Pris dans leur ensemble, les objectifs du curriculum québécois peuvent être de trois types:
À l'intérieur de chacun des types, les verbes se présentent dans un ordre hiérarchique, du plus simple au plus complexe.
Voici la liste hiérarchique de ces 18 verbes, de même qu'une brève définition de chacun. Nous les détaillerons par la suite.
OBJECTIFS EXPÉRIENTIELS (le vécu personnel)
Réaliser des activités accomplies pour elles-mêmes, dans une perspective de découverte intuitive et de recherche de sensations.
Rapporter des faits ou des caractéristiques de son vécu personnel.
Observer et caractériser des éléments de sa propre action.
OBJECTIFS COGNITIFS ET PSYCHOMOTEURS (les habiletés)
Les habiletés intellectuelles
Prendre conscience d'un phénomène, en reconnaître l'existence et acquiescer à l'interprétation proposée.
Repérer ou énoncer par rappel une information simple ou plusieurs informations simples du même type.
Observer, reconnaître ou énoncer par restitution les caractéristiques d'un phénomène ou les éléments constituants d'un ensemble.
Dégager le sens d'une information fournie sous une forme symbolique et/ou conventionnelle.

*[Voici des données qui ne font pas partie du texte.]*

(* ===== verification/KeyNames.v ===== *)
(** * KeyNames: namespaces and the name of a key

    The name predicates of [keyhelpers.c] and the functions of [keyname.c] that
    compute on the name buffer alone; [Keys.v] wraps them into the key
    operations. *)
From S2P Require Export Heap.

(** ** Namespaces *)

Inductive elektraNamespace :=
| KEY_NS_NONE | KEY_NS_EMPTY | KEY_NS_META | KEY_NS_CASCADING
| KEY_NS_SPEC | KEY_NS_PROC | KEY_NS_DIR | KEY_NS_USER | KEY_NS_SYSTEM.

#[global] Instance elektraNamespace_eq_dec : EqDecision elektraNamespace.
Proof. solve_decision. Defined.

(** The range [KEY_NS_FIRST .. KEY_NS_LAST] the loops over namespaces visit. *)
Definition namespaces : list elektraNamespace :=
  [KEY_NS_SPEC; KEY_NS_PROC; KEY_NS_DIR; KEY_NS_USER; KEY_NS_SYSTEM].

(** [!strcmp (root, name) || !strncmp (root/, name, sizeof (root/) - 1)] *)
Definition name_is_root (root : string) (name : cstr) : bool :=
  bool_decide (strcmp (lit root) name = 0%Z) ||
  bool_decide (strncmp (lit root ++ [SLASH]) name (length (lit root) + 1) = 0%Z).

Definition keyNameIsSpec (name : cstr) : bool := name_is_root "spec" name.
Definition keyNameIsProc (name : cstr) : bool := name_is_root "proc" name.
Definition keyNameIsDir (name : cstr) : bool := name_is_root "dir" name.
Definition keyNameIsUser (name : cstr) : bool :=
  name_is_root "user" name || bool_decide (strncmp (lit "user:") name 5 = 0%Z).
Definition keyNameIsSystem (name : cstr) : bool := name_is_root "system" name.

Definition keyGetNameNamespace (name : option cstr) : elektraNamespace :=
  match name with
  | None => KEY_NS_EMPTY
  | Some name =>
      if bool_decide (strcmp name [] = 0%Z) then KEY_NS_EMPTY
      else if decide (deref name = SLASH) then KEY_NS_CASCADING
      else if keyNameIsSpec name then KEY_NS_SPEC
      else if keyNameIsProc name then KEY_NS_PROC
      else if keyNameIsDir name then KEY_NS_DIR
      else if keyNameIsUser name then KEY_NS_USER
      else if keyNameIsSystem name then KEY_NS_SYSTEM
      else KEY_NS_META
  end.

Definition elektraOnlySlashes (name : cstr) : bool :=
  forallb (fun c => bool_decide (c = SLASH)) name.

(** ** The name buffer

    While a name is edited the meaningful part of the buffer is the prefix
    [key->key[0 .. keySize)]; the functions below compute on that prefix. *)

(** The scan of [elektraRemoveOneLevel]: number of levels, size of the last. *)
Fixpoint count_levels (fuel : nat) (x : cstr) (levels sizeOfLastLevel : nat) : nat * nat :=
  match fuel with
  | O => (levels, sizeOfLastLevel)
  | S n =>
      let (x, xsize) := keyNameGetOneLevel x in
      if decide (deref x = NUL) then (levels, sizeOfLastLevel)
      else count_levels n (drop xsize x) (S levels) xsize
  end.

Definition elektraRemoveOneLevel (content : cstr) (avoidSlash : bool) : cstr * bool :=
  let (levels, sizeOfLastLevel) := count_levels (S (length content)) content 0 0 in
  if 1 <? levels then (take (length content - (sizeOfLastLevel + 1)) content, avoidSlash)
  else if decide (deref content = SLASH) then (take 1 content, true)
  else (content, avoidSlash).

(** The loop of [keyAddName] over the levels of the new name [p]. *)
Fixpoint add_name_loop (fuel : nat) (content p : cstr) (avoidSlash : bool) : cstr :=
  match fuel with
  | O => content
  | S n =>
      let (p, size) := keyNameGetOneLevel p in
      if decide (deref p = NUL) then content
      else if (size =? 1) && bool_decide (strncmp p (lit ".") 1 = 0%Z) then
        add_name_loop n content (drop size p) avoidSlash
      else if (size =? 2) && bool_decide (strncmp p (lit "..") 2 = 0%Z) then
        let (content, avoidSlash) := elektraRemoveOneLevel content avoidSlash in
        add_name_loop n content (drop size p) avoidSlash
      else
        add_name_loop n (content ++ (if avoidSlash then [] else [SLASH]) ++ take size p)
          (drop size p) false
  end.

(** The new content of the buffer of [keyAddName], whose old name is [name]. *)
Definition keyAddName_content (name newName : cstr) : cstr :=
  let avoidSlash := bool_decide (deref name = SLASH) && (S (length name) =? 2) in
  add_name_loop (S (length newName)) name newName avoidSlash.

(** The scan of [keySetBaseName]: the offset and size of the last level. *)
Fixpoint search_base (fuel : nat) (name p : cstr) (acc : option (nat * nat)) : option (nat * nat) :=
  match fuel with
  | O => acc
  | S n =>
      let (p, size) := keyNameGetOneLevel p in
      if decide (deref p = NUL) then acc
      else search_base n name (drop size p) (Some (length name - length p, size + 1))
  end.

(** [keyBaseName] scans the name buffer backwards from its end: [base] is the
    offset of the last part among the unescaped bytes.  The byte before them is
    the NUL of the escaped name.  The comparison with [key->key + keyUSize]
    is the comparison of the offset plus [keySize] with [keyUSize]. *)
Fixpoint last_part (rev_bytes : list ascii) (acc : cstr) : cstr :=
  match rev_bytes with
  | [] => acc
  | c :: r => if decide (c = NUL) then acc else last_part r (c :: acc)
  end.

Definition base_of (keySize keyUSize : nat) (uname : list ascii) : cstr :=
  let base := last_part (tail (reverse uname)) [] in
  let offset := keyUSize - 1 - length base in
  if keySize + offset =? keyUSize then [] else base.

Traduire une information sous une forme symbolique ou conventionnelle ou transposer une information symbolique dans une autre forme équivalente.
Constater l'existence d'une relation simple entre des objets ou des phénomènes.
Faire ressortir de façon structurée la nature et l'interaction réciproque de liens complexes entre des objets ou des phénomènes.
Dans un système ou un ensemble complexe, rechercher les composantes, les relations entre les composantes et les lois ou mécanismes de fonctionnement du système.
Les habiletés pratiques
Utiliser des procédures ou des techniques en respectant des règles précises pour aboutir à un résultat attendu.
Dans le cadre d'une performance à réaliser, d'une oeuvre à produire ou d'une décision à prendre, retenir les éléments pertinents ou les meilleurs éléments en appliquant des critères de sélection et d'originalité.
Créer ou réaliser un tout complexe en intégrant divers éléments et diverses habiletés de façon pertinente, originale et organisée.
Intégrer, de façon pertinente et organisée, diverses habiletés et divers éléments aux fins de définir une problématique, de résoudre des problèmes ou de prendre des décisions.
OBJECTIFS AFFECTIFS (les attitudes)
Accepter d'être exposé à un stimulus et éventuellement manifester une disposition favorable à son égard.
Traduire par le moyen du langage ses sentiments, ses opinions, ses préférences ou ses valeurs.
Traduire dans un système cohérent d'actions ses sentiments, ses opinions, ses préférences ou ses valeurs.
Les 18 verbes qui précèdent ont été choisis et définis avec le souci d'être le plus clair et univoque possible. Il serait tentant et séduisant pour l'esprit d'associer de façon exclusive un verbe d'objectif à une catégorie et à une seule: on pourrait ainsi, à la seule lecture du verbe de l'objectif, automatiser le classement. Hélas! ce n'est pas si simple.
Deux facteurs s'y opposent et exigent une mise en garde formelle.
Un objectif ne saurait être réduit à son seul verbe d'action. Le reste de l'objectif est essentiel pour éclairer le sens de ce verbe. Par exemple, RECONNAÎTRE l'importance de relations harmonieuses au sein d'un groupe (F.P.S., primaire 2e cycle, affectif -> accueillir ) ne saurait être rapproché de RECONNAÎTRE l'équivalence de différentes notations pour un même nombre à virgule (Mathématique, primaire 2e cycle, cognitif -> interpréter ).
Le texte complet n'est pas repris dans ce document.